Personal information
- Born: 5 November 1945 (age 80) Tsivilsky District, Chuvash ASSR, Soviet Union

Sport
- Sport: Fencing
- Coached by: Clavdij Jadlovskij

Medal record
Women's fencing
Representing Soviet Union
Olympic Games
| Gold medal – first place | 1968 Mexico CIty | Foil Team |
| Gold medal – first place | 1972 Munich | Foil Team |
World Championships
| Gold medal – first place | 1970 Ankara | Foil Team |
| Gold medal – first place | 1971 Vienna | Foil Team |
| Silver medal – second place | 1969 Havana | Foil Team |
| Bronze medal – third place | 1969 Havana | Foil Individual |

= Svetlana Tširkova-Lozovaja =

Soviet fencer and coach

Svetlana Tširkova (from 1980, Tširkova-Lozovaja) (Светлана Михайловна Чиркова-Лозовая) (born November 5, 1945, Tupner, Tsivilsky District, Chuvash ASSR, Soviet Union) is a former Soviet fencer, two-time Olympic champion in foil team competitions and fencing coach in Estonia.

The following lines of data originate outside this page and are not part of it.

(** * ClawTaint: trust tracker, URL trust classifier and shell restriction
      engine, embedded from the TypeScript sources.

    Conventions of the embedding.
    - A JavaScript string is a Rocq [string]; its characters stand for the
      UTF-16 code units 0..255 (the Latin-1 range).  Case mapping and white
      space are those of ECMAScript restricted to that range.
    - A JavaScript number is an integer [Z] (trust levels, penalties and
      thresholds are integers in every configuration the sources ship).
    - [Date.now()] is an explicit argument of the operations that read it.
    - Logger calls have no influence on any result and are left out. *)

From Stdlib Require Import ZArith String Ascii List Bool Lia.
From Stdlib Require Import Sorted Permutation DecimalString DecimalZ.
From stdpp Require Import gmap strings.
Import ListNotations.
(** [matchesValues] for a valid [expected].  The [switch] on
    [expected.Kind()] is the match on the constructor of [e]; the recursion
    follows [expected]. *)
Fixpoint matchesValid (e : gval) (actual : Value) {struct e} : result bool :=
  t ← Type_ actual;
  if negb (type_eqb (typeOf e) t) then Ok false
  else
    match e with
    | GPtr _ p =>
        an ← IsNil actual;
        match p with
        | None => Ok an
        | Some (_, x) =>
            if an : bool then Ok false
            else ae ← Elem actual; matchesValid x ae
        end
    | GArray _ es | GSlice _ es =>
        n ← Len actual;
        if negb (Nat.eqb (length es) n) then Ok false
        else each_element matchesValid actual n es ∅
    | GStruct _ fs => each_field matchesValid actual fs 0
    | GMap _ _ kvs => each_key matchesValid actual kvs
    | _ =>
        ie ← Interface (Val e);
        ia ← Interface actual;
        ifaceEq ie ia
    end.

(** [matchesValues] recursively requires deep equality (order-agnostic
    equality for slices). *)
Definition matchesValues (expected actual : Value) : result bool :=
  match expected with
  | Invalid => Panic (ValueError "reflect.Value.Type")
  | Val e => matchesValid e actual
  end.

(** [Matches] determines whether two arbitrary interfaces match. *)
Definition Matches (expected actual : iface) : result bool :=
  matchesValues (ValueOf expected) (ValueOf actual).

(** ** HTTP responses *)

(** [http.Header]: a [map[string][]string], its entries in the order of
    [MapKeys].  Both operands of a comparison have this one named type; the
    model keeps its underlying map type. *)
Definition HeaderMap : Type := list (string * list string).

(** A header as the value reflect sees when it is passed to [Matches]. *)
Definition header_val (h : HeaderMap) : gval :=
  GMap TString (TSlice TString)
    (map (fun kv => (KeyString (fst kv), GSlice TString (map GString (snd kv)))) h).

(** A response body, an [io.Reader] read once: the bytes it has yet to
    deliver, how the stream ends after them (nil for a clean end of file,
    otherwise the error the read fails with), and how many times it has
    been read to its end. *)
Record ReadCloser : Type := mkBody {
  remaining : string;
  ending : iface;
  reads : nat
}.

(** [ioutil.ReadAll]: the bytes up to the end of the stream and the error
    that ended it, if any; the stream is left drained. *)
Definition ReadAll (b : ReadCloser) : (string * iface) * ReadCloser :=
  ((remaining b, ending b),
   {| remaining := EmptyString; ending := ending b; reads := S (reads b) |}).

(** [http.Response], the fields the matcher reads.  [Trailer] is the
    trailer as it stands once the body has been read. *)
Record Response : Type := mkResponse {
  StatusCode : Z;
  Header : HeaderMap;
  Body : ReadCloser;
  Trailer : HeaderMap
}.

Section Responses.

(** [json.Unmarshal] into an [interface{}]: [None] when it returns an
    error, otherwise the decoded value, which is nil for the document
    [null]. *)
Variable Unmarshal : string → option iface.

(** The comparison of trailers and bodies, once both bodies are in
    memory. *)
Definition matchesRead (expected actual : Response)
    (expBody actBody : string) : result bool :=
  b ← Matches (Some (header_val (Trailer expected)))
              (Some (header_val (Trailer actual)));
  if negb b then Ok false
  else
    match Unmarshal expBody with
    | None => Ok (String.eqb expBody actBody)
    | Some exp =>
        match Unmarshal actBody with
        | None => Ok false
        | Some act => Matches exp act
        end
    end.

(** [MatchesHTTPResponse] determines whether two [http.Response]s match.
    The two responses are distinct, non-nil objects with distinct bodies;
    the result carries the state in which the call leaves the two bodies. *)
Definition MatchesHTTPResponse (expected actual : Response)
    : result bool * (ReadCloser * ReadCloser) :=
  let unread := (Body expected, Body actual) in
  if negb (Z.eqb (StatusCode expected) (StatusCode actual))
  then (Ok false, unread)
  else
    match Matches (Some (header_val (Header expected)))
                  (Some (header_val (Header actual))) with
    | Panic p => (Panic p, unread)
    | Ok false => (Ok false, unread)
    | Ok true =>
        let '((expBody, expErr), expRead) := ReadAll (Body expected) in
        let '((actBody, actErr), actRead) := ReadAll (Body actual) in
        (if negb (bool_decide (expErr = None)) || negb (bool_decide (actErr = None))
         then ifaceEq expErr actErr
         else matchesRead expected actual expBody actBody,
         (expRead, actRead))
    end.

End Responses.

(** ** The sequence rule as the specification words it *)

Section MultisetMatching.

(** The structural match of one element against another. *)
Variable m : gval → gval → result bool.

(** Search the elements of [actual] not yet consumed, in their original
    order, for the first one that matches [e]; on success that element is
    consumed and the others are left, in order. *)
Fixpoint consume_first (e : gval) (unconsumed : list gval)
    : result (option (list gval)) :=
  match unconsumed with
  | [] => Ok None
  | a :: rest =>
      b ← m e a;
      if b : bool then Ok (Some rest)
      else left ← consume_first e rest; Ok (option_map (cons a) left)
  end.

(** For each element of [expected], in order, consume the first unconsumed
    element of [actual] that matches; when none does the whole comparison is
    false. *)
Fixpoint multiset_match (expected unconsumed : list gval) : result bool :=
  match expected with
  | [] => Ok true
  | e :: es =>
      left ← consume_first e unconsumed;
      match left with
      | Some rest => multiset_match es rest
      | None => Ok false
      end
  end.

End MultisetMatching.

(** Equal length first, then unordered multiset matching by recursive
    calls. *)
Definition sequence_match (expected actual : list gval) : result bool :=
  if negb (Nat.eqb (length expected) (length actual)) then Ok false
  else multiset_match (fun e a => matchesValues (Val e) (Val a)) expected actual.

(** The elements of [actual] at the indices [js] that [used] does not mark
    as consumed. *)
Fixpoint unconsumed_at (items : list gval) (used : gmap nat bool)
    (js : list nat) : list gval :=
  match js with
  | [] => []
  | j :: js' =>
      if default false (used !! j) then unconsumed_at items used js'
      else
        match items !! j with
        | Some x => x :: unconsumed_at items used js'
        | None => unconsumed_at items used js'
        end
  end.
(** * Google Photos media source: identifier codec and catalog adapter

    A shallow embedding of
    [homeassistant/components/google_photos/media_source.py]
    together with the properties of its identifier codec, of the browse
    state machine and of the resolve operation. *)

From Stdlib Require Import String Ascii List ZArith Lia Bool DecimalString.
Import ListNotations.
Local Open Scope string_scope.
Local Open Scope list_scope.

(* ================================================================= *)
(** ** Python string helpers *)

Module PyStr.

(** [c in s] for a one-character [c]. *)
Fixpoint contains (c : ascii) (s : string) : bool :=
  match s with
  | EmptyString => false
  | String d s' => if Ascii.eqb d c then true else contains c s'
  end.

(** [s.count(c)] for a one-character [c]. *)
Fixpoint count (c : ascii) (s : string) : nat :=
  match s with
  | EmptyString => 0
  | String d s' => (if Ascii.eqb d c then 1 else 0) + count c s'
  end.

(** [s.split(sep)] for a one-character separator: the fields between
    the occurrences of [sep], empty fields kept; never the empty list. *)
Fixpoint split (sep : ascii) (s : string) : list string :=
  match s with
  | EmptyString => [EmptyString]
  | String d s' =>
      if Ascii.eqb d sep then EmptyString :: split sep s'
      else match split sep s' with
           | [] => [String d EmptyString]
           | p :: ps => String d p :: ps
           end
  end.

(** [f"{n}"] for an [int]. *)
Definition of_int (n : Z) : string := NilZero.string_of_int (Z.to_int n).

(** [sep.join(parts)] for a one-character separator. *)
Fixpoint join (sep : ascii) (parts : list string) : string :=
  match parts with
  | [] => EmptyString
  | [p] => p
  | p :: rest => p ++ String sep (join sep rest)
  end.

End PyStr.

(* ================================================================= *)
(** ** Constants of the module *)

Definition MAX_PHOTOS : Z := 50.
Definition PAGE_SIZE : Z := 100.

Definition THUMBNAIL_SIZE : Z := 256.
Definition LARGE_IMAGE_SIZE : Z := 2048.

Definition PHOTO_SOURCE_IDENTIFIER_PHOTO : string := "p".
Definition PHOTO_SOURCE_IDENTIFIER_ALBUM : string := "a".

Definition RECENT_PHOTOS_ALBUM : string := "recent".
Definition RECENT_PHOTOS_TITLE : string := "Recent Photos".

(** The delimiter of the identifier pattern. *)
Definition slash : ascii := "/"%char.

(* ================================================================= *)
(** ** Identifier codec *)

(** The dataclass [PhotosIdentifier]; the two optional fields default to
    [None]. *)
Record PhotosIdentifier : Type := mkPhotosIdentifier {
  config_entry_id : string;
  album_media_id : option string;
  photo_media_id : option string
}.
(** X1: [validateName] accepts exactly the names that are not empty, have
    no slash and do not begin with a period.  Of the names it refuses, the
    empty one gets the message about the length, a name with a slash the
    message about slashes (also when it begins with a period), and any other
    name that begins with a period the message about the period. *)
Theorem validateName_accepts_exactly (name : string) :
  (validateName name = None ↔
     name ≠ "" ∧ ¬ In "/"%char (list_ascii_of_string name)
     ∧ ¬ ∃ rest, name = String "."%char rest)
  ∧ (name = "" →
     validateName name = Some (Errorf "key names must be at least one character"))
  ∧ (In "/"%char (list_ascii_of_string name) →
     validateName name = Some (Errorf "key names may not contain slashes"))
  ∧ (¬ In "/"%char (list_ascii_of_string name) → (∃ rest, name = String "."%char rest) →
     validateName name = Some (Errorf "key names may not begin with a period")).
Proof.
  split; [|split; [|split]].
  - rewrite validateName_legal. unfold illegal_name. tauto.
  - intros ->. done.
  - intros Hin. unfold validateName.
    rewrite decide_False by (intros ->; done).
    apply Contains_slash in Hin. by rewrite Hin.
  - intros Hno [rest ->]. unfold validateName.
    rewrite decide_False by done.
    destruct (gostrings.Contains _ "/") eqn:Hc; [by apply Contains_slash in Hc|].
    by rewrite (proj2 (HasPrefix_period _)) by eauto.
Qed.
(** * The storage layer of the social backend, embedded in Rocq

    The development follows [server/storage.ts] (the in-memory [MemStorage]
    class and the relational [DatabaseStorage] class behind the [IStorage]
    interface) and the follow/like handlers of the routes file.

    Conventions of the embedding:
    - a TypeScript [number] that holds an identity, a count or a
      [Date.getTime()] value is an integer of [Z] (JavaScript numbers are exact
      integers below 2^53);
    - [T | undefined] and [T | null] are [option T];
    - a JavaScript [Map] is an association list in insertion order;
    - a method that mutates [this] takes the store and returns the new store
      next to its result; a method that only reads is a function of the store;
    - [new Date()] and [Math.random()] are inputs of the method that calls them. *)

From Stdlib Require Import ZArith List Bool String Ascii Lia Sorted Permutation.
Import ListNotations.
Local Open Scope Z_scope.

(** ** JavaScript built-ins used by the store *)

(** Truthiness of a [number | undefined], as tested by [if (currentUserId)]:
    [undefined] and [0] are falsy. *)
Definition truthy (v : option Z) : bool :=
  match v with
  | Some n => negb (n =? 0)
  | None => false
  end.

(** [a || b] on strings that may be absent: the empty string is falsy too. *)
Definition or_else (a : option string) (b : option string) : option string :=
  match a with
  | Some EmptyString => b
  | Some s => Some s
  | None => b
  end.

(** [!!x] for an object or [undefined]. *)
Definition bangbang {A : Type} (x : option A) : bool :=
  match x with
  | Some _ => true
  | None => false
  end.

(** [Array.prototype.includes] on an array of numbers. *)
Definition includes_num (l : list Z) (x : Z) : bool :=
  existsb (fun y => y =? x) l.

She received two gold medals in team foil at the Summer Olympics from 1968 and 1972 games.

In the 1969 individual competition at the World Championships in Havana, Cuba, she lost only to Romanian Ileana Gyulai-Drîmbă-Jenei and won bronze medal.

She was awarded with Medal "For Distinguished Labour", classified as a Merited Master of Sport of the USSR in 1972.

Living in Estonia since 1950, she graduated from the Pedagogical University of Tallinn in 1973 and was also 5 time fencing champion of the Estonian SSR.

As an olympic winner, she is honorary member of the Estonian Olympic Committee.

She is a mother of two sons, Eduard "Edik" Ber and Kirill Lozovoi, who are also fencers.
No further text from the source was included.